Two hundred CRF patients treated with hemodialysis included in the study. This included 143 males and 57 females. Age range was 15–55 years (mean of 39.71). Duration of illness 1–9 years (mean 6.4). Duration of hemodialysis was 1–6 years (mean 3.17). The diastolic blood pressure (BP) was between 90 and 110 mmHg (mean 103.64). The patients were on a daily dose of diuretic (furosemide) between 40 and 200 mg (mean 102.42). Patients using aminoglycosides excluded from the study. Patients with the retracted tympanic membrane, thin tympanic membrane, tympanosclerosis fluid in the middle ear also excluded from the study after otoscopic examination. Hearing loss, defined as average pure tone threshold >26 dB for measurements pure tone average at frequencies of 0.5, 1.0, and 2.0 kHz. After exclusion and inclusion criteria, 200 patients with pure SNHL were evaluated. Hearing loss at speech frequency (500–2000 Hz) is seen in 17% of individuals. However, hearing loss present at 4000 Hz in 53.5% individuals (48% bilateral, 5.5% unilateral) and 8000 Hz in 63.5% individuals (61% bilateral, 2.5% unilateral) [Table 3].

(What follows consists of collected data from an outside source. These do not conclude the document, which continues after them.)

(** What an item of the configuration does when the loop body gets
    through it. *)
Lemma setup_key_Ok key value env h s s' evs :
  setup_key new_encoder add_pin (key, value) env h s = (Ok tt, s', evs) ->
  evs = key_calls (init_int_of_str env) (key, value)
  /\ ((s' = s /\ evs = [])
      \/ exists pin settings s1 state,
           pin_of_key (init_int_of_str env) key = Ok pin
           /\ value = Some settings
           /\ encoders_extended s s1
           /\ (forall rotenc_id,
                 options settings !! "rotenc_id" = Some rotenc_id ->
                 rotenc_id ∈ (rot_encoders s1).*1)
           /\ s' = set_last_states (fun m => <[pin := state]> m)
                     (set_pin_settings (dict_set pin settings) s1)).
Proof.
  unfold setup_key, key_calls. cbn [fst snd].
  destruct (startswith_bcm key).
  2: { intros [= <- <-]. split; [reflexivity|]. left. auto. }
  destruct (pin_of_key (init_int_of_str env) key) as [pin|e] eqn:Hpin.
  2: { rewrite (ibind_Raise _ _ env h s e s [])
         by (unfold ibuiltin; rewrite Hpin; reflexivity).
       discriminate. }
  rewrite (ibind_silent _ _ env h s pin s)
    by (unfold ibuiltin; rewrite Hpin; reflexivity).
  destruct value as [settings|].
  2: { intros [= <- <-]. split; [reflexivity|]. left. auto. }
  rewrite (ibind_Ok _ _ env h s tt s [IeConfiguring key settings]) by reflexivity.
  destruct (ibind _ _ env _ s) as [[r s2] evs2] eqn:Hrest.
  intros [= -> <- <-].
  apply ibind_inv_Ok in Hrest as ([] & s1 & ev1 & ev2 & Henc & Hrest & ->).
  apply encoder_part_Ok in Henc as (-> & Hext & Hid).
  apply ibind_inv_Ok in Hrest as ([] & s3 & ev3 & ev4 & Hsetup & Hrest & ->).
  unfold gpio_call in Hsetup.
  destruct (gpio_accepts env _ _) as [[]|e]; [|discriminate].
  injection Hsetup as <- <-.
  apply ibind_inv_Ok in Hrest as ([] & s4 & ev5 & ev6 & Hset & Hrest & ->).
  injection Hset as <- <-.
  apply ibind_inv_Ok in Hrest as (state & s5 & ev7 & ev8 & Hread & Hstore & ->).
  unfold gpio_read in Hread.
  destruct (gpio_level env _ pin) as [state'|e]; [|discriminate].
  injection Hread as <- <- <-. injection Hstore as <- <-.
  split; [reflexivity|]. right.
  exists pin, settings, s1, state'. auto.
Qed.
End InitSteps.

Section InitProperties.
Context {RotEncoder : Type}.
Variable new_encoder : Value -> RotEncoder.
Variable add_pin : Z -> string -> RotEncoder -> Result unit * RotEncoder.

Implicit Types (s : Frontend RotEncoder) (settings : Settings).

Lemma setup_key_constructed item env h s s' evs :
  setup_key new_encoder add_pin item env h s = (Ok tt, s', evs) ->
  constructed s -> constructed s'.
Proof.
  destruct item as [key value]. intros Hrun.
  apply setup_key_Ok in Hrun as [_ [[-> _]|Hline]]; [auto|].
  destruct Hline as (pin & settings & s1 & state & _ & _ & Hext & Hid & ->).
  destruct Hext as (Hp & Hl & Ht & Hnd & Hsub).
  intros (Hpins & Hencs & Hthread & Hwf & Hdom).
  unfold constructed. simpl. rewrite Hp, Hl, Ht.
  split; [apply dict_set_NoDup, Hpins|].
  split; [apply Hnd, Hencs|].
  split; [exact Hthread|]. split.
  - intros p st Hin. simpl in Hin. rewrite Hp in Hin. simpl. rewrite Hl.
    apply elem_of_dict_set in Hin as [[-> ->]|Hin].
    + split; [rewrite lookup_insert_eq; eexists; reflexivity|exact Hid].
    + destruct (Hwf p st Hin) as [Hlevel Henc]. split.
      * destruct (decide (pin = p)) as [->|Hne].
        -- rewrite lookup_insert_eq. eexists; reflexivity.
        -- rewrite lookup_insert_ne by exact Hne. exact Hlevel.
      * intros id Hopt. apply Hsub, Henc, Hopt.
  - intros p. destruct (decide (pin = p)) as [->|Hne].
    + intros _. apply dict_set_has_key.
    + rewrite lookup_insert_ne by exact Hne. intros Hlevel.
      apply dict_set_keeps_keys, Hdom, Hlevel.
Qed.

Lemma ifor_each_setup_Ok config env h s s' evs :
  ifor_each config (setup_key new_encoder add_pin) env h s = (Ok tt, s', evs) ->
  evs = flat_map (key_calls (init_int_of_str env)) config
  /\ (constructed s -> constructed s').
Proof.
  revert h s s' evs. induction config as [|item config IH]; intros h s s' evs.
  - intros [= <- <-]. auto.
  - cbn [ifor_each flat_map]. intros Hrun.
    apply ibind_inv_Ok in Hrun as ([] & s1 & ev1 & ev2 & Hitem & Hrest & ->).
    apply IH in Hrest as [-> Hinv].
    pose proof (setup_key_constructed item env h s s1 ev1 Hitem) as Hstep.
    destruct item as [key value]. apply setup_key_Ok in Hitem as [-> _].
    auto.
Qed.

Lemma empty_frontend_constructed : constructed (empty_frontend (RotEncoder := RotEncoder)).
Proof.
  unfold constructed, empty_frontend, well_formed. simpl.
  split; [constructor|]. split; [constructor|]. split; [reflexivity|]. split.
  - intros pin settings Hin. apply elem_of_nil in Hin. contradiction.
  - intros pin [l Hl]. rewrite lookup_empty in Hl. discriminate.
Qed.

Lemma init_Ok config env h s s' evs :
  __init__ new_encoder add_pin config env h s = (Ok tt, s', evs) ->
  evs = IeSetwarnings false :: IeSetmodeBCM :: flat_map (key_calls (init_int_of_str env)) config
  /\ (constructed s -> constructed s').
Proof.
  unfold __init__. intros Hrun.
  apply ibind_inv_Ok in Hrun as ([] & s1 & ev1 & ev2 & Hw & Hrun & ->).
  unfold gpio_call in Hw. destruct (gpio_accepts env h _) as [[]|e]; [|discriminate].
  injection Hw as <- <-.
  apply ibind_inv_Ok in Hrun as ([] & s2 & ev3 & ev4 & Hm & Hrun & ->).
  unfold gpio_call in Hm. destruct (gpio_accepts env _ _) as [[]|e]; [|discriminate].
  injection Hm as <- <-.
  apply ifor_each_setup_Ok in Hrun as [-> Hinv]. auto.
Qed.

(** X12: the object that a successful __init__ leaves is ready for the
    loop: no pin and no encoder id occurs twice, [_polling_thread] is not
    bound, every configured line has a stored level and every line with a
    "rotenc_id" option has its encoder, and levels are stored for the
    configured pins only. *)
Theorem init_builds_well_formed config env s evs :
  construct new_encoder add_pin config env = (Ok tt, s, evs) ->
  constructed s.
Proof.
  unfold construct. intros Hrun.
  apply init_Ok in Hrun as [_ Hinv]. apply Hinv, empty_frontend_constructed.
Qed.

(** X13: a successful __init__ calls GPIO.setwarnings(False) and
    GPIO.setmode(GPIO.BCM) and then, for each "bcm" key with settings, in
    the order of the configuration: the log line, GPIO.setup(pin, IN) with
    pull-down for "active_high" and pull-up for every other polarity, and
    one GPIO.input(pin); it makes no other call, so no line is read
    before it is set up, and a key without the prefix or without settings
    causes no call. *)
Theorem init_calls config env s evs :
  construct new_encoder add_pin config env = (Ok tt, s, evs) ->
  evs = IeSetwarnings false :: IeSetmodeBCM :: flat_map (key_calls (init_int_of_str env)) config.
Proof.
  unfold construct. intros Hrun. apply init_Ok in Hrun as [Hevs _]. exact Hevs.
Qed.

Lemma setup_key_passed_over item env h s :
  matters (init_int_of_str env) item = false ->
  setup_key new_encoder add_pin item env h s = (Ok tt, s, []).
Proof.
  destruct item as [key value]. unfold matters, setup_key. cbn [fst snd].
  destruct (startswith_bcm key); [|reflexivity].
  destruct value as [settings|]; [discriminate|].
  destruct (pin_of_key (init_int_of_str env) key) as [pin|e] eqn:Hpin; [|discriminate].
  intros _.
  rewrite (ibind_silent _ _ env h s pin s)
    by (unfold ibuiltin; rewrite Hpin; reflexivity).
  reflexivity.
Qed.

Lemma ifor_each_filter config env h s :
  ifor_each (List.filter (matters (init_int_of_str env)) config) (setup_key new_encoder add_pin) env h s
    = ifor_each config (setup_key new_encoder add_pin) env h s.
Proof.
  revert h s. induction config as [|item config IH]; intros h s; [reflexivity|].
  cbn [List.filter ifor_each]. destruct (matters (init_int_of_str env) item) eqn:Hitem.
  - cbn [ifor_each]. unfold ibind.
    destruct (setup_key new_encoder add_pin item env h s) as [[[[]|e] s1] ev1]; [|reflexivity].
    rewrite IH. reflexivity.
  - rewrite (ibind_silent _ _ env h s tt s (setup_key_passed_over item env h s Hitem)).
    apply IH.
Qed.

(** X14: __init__ passes over every item of the section whose key does
    not start with "bcm" (whatever its value) and every "bcm" key whose
    value is None and on the rest of which [int()] does not raise: with or
    without such items the result, the object and the calls are the
    same. *)
Theorem init_passes_over_other_keys config env :
  construct new_encoder add_pin (List.filter (matters (init_int_of_str env)) config) env
    = construct new_encoder add_pin config env.
Proof.
  unfold construct, __init__, ibind.
  destruct (gpio_call (IeSetwarnings false) env [] empty_frontend) as [[[[]|e] s1] ev1];
    [|reflexivity].
  destruct (gpio_call IeSetmodeBCM env ([] ++ ev1) s1) as [[[[]|e] s2] ev2]; [|reflexivity].
  rewrite ifor_each_filter. reflexivity.
Qed.

(** X15: a key that starts with "bcm" and on the rest of which [int()]
    raises makes __init__ raise that exception, also when the value of the
    key is None, because the number is read before the value; the lines
    configured before stay set up and the items after it are not looked
    at. *)
Theorem init_bad_key_raises pre key value post env h s s1 evs1 e :
  startswith_bcm key = true ->
  pin_of_key (init_int_of_str env) key = Raise e ->
  __init__ new_encoder add_pin pre env h s = (Ok tt, s1, evs1) ->
  __init__ new_encoder add_pin (pre ++ (key, value) :: post) env h s
    = (Raise e, s1, evs1).
Proof.
  intros Hprefix Hpin. unfold __init__. intros Hrun.
  apply ibind_inv_Ok in Hrun as ([] & s2 & ev1 & ev2 & Hw & Hrun & ->).
  rewrite (ibind_Ok _ _ env h s tt s2 ev1 Hw).
  apply ibind_inv_Ok in Hrun as ([] & s3 & ev3 & ev4 & Hm & Hrun & ->).
  rewrite (ibind_Ok _ _ env _ s2 tt s3 ev3 Hm).
  rewrite ifor_each_app. rewrite (ibind_Ok _ _ env _ s3 tt s1 ev4 Hrun).
  cbn [ifor_each].
  assert (Hkey : setup_key new_encoder add_pin (key, value) env (((h ++ ev1) ++ ev3) ++ ev4) s1
                 = (Raise e, s1, [])).
  { unfold setup_key. rewrite Hprefix.
    apply ibind_Raise. unfold ibuiltin. rewrite Hpin. reflexivity. }
  rewrite (ibind_Raise _ _ env _ s1 e s1 [] Hkey). rewrite app_nil_r. reflexivity.
Qed.
End InitProperties.

(** ** The further properties on the small installation *)

Section FurtherOnTheInstallation.
Import RotEncoderModel Examples InitExamples.

(** Facts about the installation hold by evaluation. *)
Ltac by_evaluation :=
  first [ reflexivity | discriminate | lia | apply triple_eta
        | vm_compute; reflexivity | exists 0%nat; vm_compute; reflexivity ].

Lemma volume_handlers_bounded_witness :
  (exists v,
     volumes_set (handle_volume_up step5_options (env_of pressed 98 None) [] tt).2 = [v]
     /\ v <= 100)
  /\ (exists v,
        volumes_set (handle_volume_down ∅ (env_of pressed 3 None) [] tt).2 = [v]
        /\ 0 <= v).
Proof.
  split.
  - exact (proj2 (proj1 (volume_handlers_bounded step5_options (env_of pressed 98 None) [] tt)
                    _ _ _ (triple_eta _))).
  - exact (proj2 (proj2 (volume_handlers_bounded ∅ (env_of pressed 3 None) [] tt)
                    _ _ _ (triple_eta _))).
Defined.
(** * JournalAnalyzerAI: the line filter, the chunker and the two-pass
      orchestration of [app.py]

    A shallow embedding of [app.py].  Python [str] values are sequences of
    Unicode code points and are modelled as [list N]; Python [int] values are
    unbounded and are modelled as [Z]; the [set] of kept indices is a
    [gset Z]; code that can raise returns [option]; the script itself runs in
    a small monad that records the notices shown and the service calls made. *)

From Stdlib Require Import ZArith NArith Ascii String DecimalString.
From stdpp Require Import base numbers option list list_numbers sorting gmap sets.

Local Open Scope Z_scope.

(** ** Python strings *)

(** A [str] is the list of its code points. *)
Abbreviation pystr := (list N).

(** A source literal, written as a Rocq string, as a [str]. *)
Definition lit (s : string) : pystr :=
  N_of_ascii <$> list_ascii_of_string s.

(** [len(x)] as a Python integer. *)
Definition py_len {A} (l : list A) : Z := Z.of_nat (length l).

(** [str(i)] for an integer: its decimal digits, with a sign when negative. *)
Definition py_str_int (i : Z) : pystr :=
  lit (NilZero.string_of_int (Z.to_int i)).

(** [str.isspace] on one character: the code points CPython's
    [_PyUnicode_IsWhitespace] accepts. *)
Definition is_space (c : N) : bool :=
  ((9 <=? c) && (c <=? 13) || (28 <=? c) && (c <=? 32) || (c =? 133)
   || (c =? 160) || (c =? 5760) || (8192 <=? c) && (c <=? 8202)
   || (c =? 8232) || (c =? 8233) || (c =? 8239) || (c =? 8287)
   || (c =? 12288))%N.

(** Drops the longest prefix of characters satisfying [p]. *)
Fixpoint lstrip_with (p : N → bool) (s : pystr) : pystr :=
  match s with
  | [] => []
  | c :: s' => if p c then lstrip_with p s' else s
  end.

(** Drops the longest suffix of characters satisfying [p]. *)
Definition rstrip_with (p : N → bool) (s : pystr) : pystr :=
  reverse (lstrip_with p (reverse s)).

(** [s.strip()] *)
Definition strip (s : pystr) : pystr :=
  rstrip_with is_space (lstrip_with is_space s).

(** [s.rstrip(chr(10))]: trailing newline characters removed. *)
Definition rstrip_nl (s : pystr) : pystr :=
  rstrip_with (N.eqb 10) s.

(** [sep.join(parts)] *)
Fixpoint join (sep : pystr) (parts : list pystr) : pystr :=
  match parts with
  | [] => []
  | p :: ps =>
    match ps with
    | [] => p
    | _ :: _ => p ++ sep ++ join sep ps
    end
  end.

(** [s.split(sep)] for a one-character separator; [cur] holds the field
    being read, in reverse. *)
Fixpoint split_on (sep : N) (s : pystr) (cur : pystr) : list pystr :=
  match s with
  | [] => [reverse cur]
  | c :: s' =>
    if (c =? sep)%N then reverse cur :: split_on sep s' []
    else split_on sep s' (c :: cur)
  end.

(** The characters [str.splitlines] breaks lines at (a return followed by a
    newline is one break). *)
Definition is_linebreak (c : N) : bool :=
  ((10 <=? c) && (c <=? 13) || (28 <=? c) && (c <=? 30) || (c =? 133)
   || (c =? 8232) || (c =? 8233))%N.

(** [s.splitlines()]; [cur] holds the line being read, in reverse. *)
Fixpoint splitlines_from (s : pystr) (cur : pystr) : list pystr :=
  match s with
  | [] => match cur with [] => [] | _ :: _ => [reverse cur] end
  | c :: s' =>
    if (c =? 13)%N then
      match s' with
      | d :: s'' =>
        if (d =? 10)%N then reverse cur :: splitlines_from s'' []
        else reverse cur :: splitlines_from s' []
      | [] => reverse cur :: splitlines_from s' []
      end
    else if is_linebreak c then reverse cur :: splitlines_from s' []
    else splitlines_from s' (c :: cur)
  end.

Definition splitlines (s : pystr) : list pystr := splitlines_from s [].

Hearing loss also observed at 4000 Hz in 53.7% individuals. Mild degree hearing loss is present in 46% of patients, moderate hearing loss in 7% of patients, and moderately severe in 0.5% of patients. Hearing loss also observed at 8000 Hz in 63.7% individuals. Mild degree hearing loss is present in 50% of patients, moderate hearing loss in 13% of patients, and moderately severe in 0.5% of patients. Only 8000 Hz dip hearing loss in 10% of patients. Thus hearing loss was found in 122 (61%) members bilaterally. Unilateral hearing loss is present in 5 (2.5%) patients. Total hearing loss is present in 63.5% individuals (249 out of 400 ears). Twenty-one patients (42 ears) underwent a renal transplant, the average posttransplant duration was about 1 year, 11 patients (57%) among 21 have shown hearing loss. Severity of hearing loss in different frequencies is not the same. In summary, high frequencies are affected in 52%, middle frequencies in 9%, and low frequencies in 2.5% of individuals. About 2.5% had hearing loss in all frequencies. 10% of individuals have a hearing loss only at 8000 Hz. Patients were divided into three groups based on age (15–30, 31–45, 46–55 years) and two groups based on the duration of disease (<5, ≥5 years), hemodialysis in to two groups (<3 years, ≥3 years). All three variables compared with hearing loss. Hearing loss divided according into mild, moderate, moderately severe, severe, and profound and based on frequency into low, middle, and high frequency hearing loss. All patients had an SNHL. There is a significant correlation between duration of illness and hearing loss (P = 0.01) [Table 4].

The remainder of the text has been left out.